Your goal:
The tail of the records, from the line containing "unfold v, ptrAlive." through the final line, should be printed exactly and on its own.

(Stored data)
(** A drag with an anchor is a series of writes of the anchor's liveness
    into the cells under the path. *)
Lemma dragAlong_writes (m : MapSystem) (path : list (Q * Q)) (a : nat) :
  dragStartCell m = Some a →
  dragAlong pir m path
  = foldl (writeAlive (ptrAlive m (Some a))) m (dragHits pir m path).
Proof.
  revert m. induction path as [|[x y] path IH]; intros m Ha; [done|].
  rewrite dragAlong_cons, dragHits_cons.
  unfold handleDragMotion, setCellUnderPoint. rewrite Ha.
  destruct (getCellUnderPoint pir m x y) as [q|] eqn:Hhit.
  - set (v := ptrAlive m (Some a)).
    destruct (getCellUnderPoint_Some pir _ _ _ _ Hhit) as (_ & [c Hc] & _).
    assert (ptrAlive (writeAlive v m q) (Some a) = v) as Hv.
    { rewrite ptrAlive_writeAlive. destruct (decide (q = a)) as [->|]; [|done].
      by rewrite Hc. }
    assert (dragStartCell (writeAlive v m q) = Some a) as Ha' by done.
    cbn [foldl]. rewrite <- (dragHits_writeAlive v m q path).
    rewrite <- Hv at 2. rewrite <- (IH _ Ha'). by destruct v.
  - by apply IH.
Qed.

(** C6.  During a drag with an anchor, every motion event writes the
    anchor's liveness into the cell under the pointer: [CELL_SET_ALIVE] for
    a live anchor, [CELL_SET_DEAD] for a dead one.  So after any path every
    cell the pointer passed over has the anchor's state (alive for a live
    anchor, never toggled back; dead for a dead anchor), the anchor keeps
    its state, and cells off the path are untouched.  Without an anchor a
    drag changes nothing. *)
Theorem drag_paints_anchor_state (m : MapSystem) (path : list (Q * Q)) :
  let m' := dragAlong pir m path in
  match dragStartCell m with
  | None => m' = m
  | Some a =>
      let action :=
        if ptrAlive m (Some a) then CELL_SET_ALIVE else CELL_SET_DEAD in
      (∀ x y, handleDragMotion pir m x y = setCellUnderPoint pir m x y action)
      ∧ dragStartCell m' = Some a
      ∧ ptrAlive m' (Some a) = ptrAlive m (Some a)
      ∧ (∀ pt q, pt ∈ path → getCellUnderPoint pir m pt.1 pt.2 = Some q →
           ptrAlive m' (Some q) = ptrAlive m (Some a))
      ∧ (∀ q, q ∉ dragHits pir m path → cellMap m' !! q = cellMap m !! q)
  end.
Proof.
  cbv zeta. destruct (dragStartCell m) as [a|] eqn:Ha.
  - rewrite (dragAlong_writes m path a Ha).
    set (v := ptrAlive m (Some a)). set (hits := dragHits pir m path).
    assert (∀ q, ptrAlive (foldl (writeAlive v) m hits) (Some q)
                 = if decide (q ∈ hits)
                   then (if cellMap m !! q is Some _ then v else false)
                   else ptrAlive m (Some q)) as Hptr.
    { intros q. unfold ptrAlive at 1. simpl.
      rewrite cellMap_foldl_writeAlive. destruct (decide (q ∈ hits)); [|done].
      by destruct (cellMap m !! q). }
    split; [|split; [|split; [|split]]].
    + intros x y. unfold handleDragMotion. by rewrite Ha.
    + by destruct (foldl_writeAlive_frame v hits m) as (_ & _ & -> & _).
    + rewrite Hptr. destruct (decide (a ∈ hits)); [|done].
      unfold v, ptrAlive. simpl. by destruct (cellMap m !! a).
    + intros pt q Hpt Hhit. rewrite Hptr.
      destruct (getCellUnderPoint_Some pir _ _ _ _ Hhit) as (_ & [c Hc] & _).
      rewrite Hc, decide_True; [done|].
      unfold hits, dragHits. apply list_elem_of_omap. by exists pt.
    + intros q Hq. rewrite cellMap_foldl_writeAlive. by rewrite decide_False.
  - unfold dragAlong. induction path as [|pt path IH]; simpl; [done|].
    unfold handleDragMotion at 2. by rewrite Ha.
Qed.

Answer below:
      unfold v, ptrAlive. simpl. by destruct (cellMap m !! a).
    + intros pt q Hpt Hhit. rewrite Hptr.
      destruct (getCellUnderPoint_Some pir _ _ _ _ Hhit) as (_ & [c Hc] & _).
      rewrite Hc, decide_True; [done|].
      unfold hits, dragHits. apply list_elem_of_omap. by exists pt.
    + intros q Hq. rewrite cellMap_foldl_writeAlive. by rewrite decide_False.
  - unfold dragAlong. induction path as [|pt path IH]; simpl; [done|].
    unfold handleDragMotion at 2. by rewrite Ha.
Qed.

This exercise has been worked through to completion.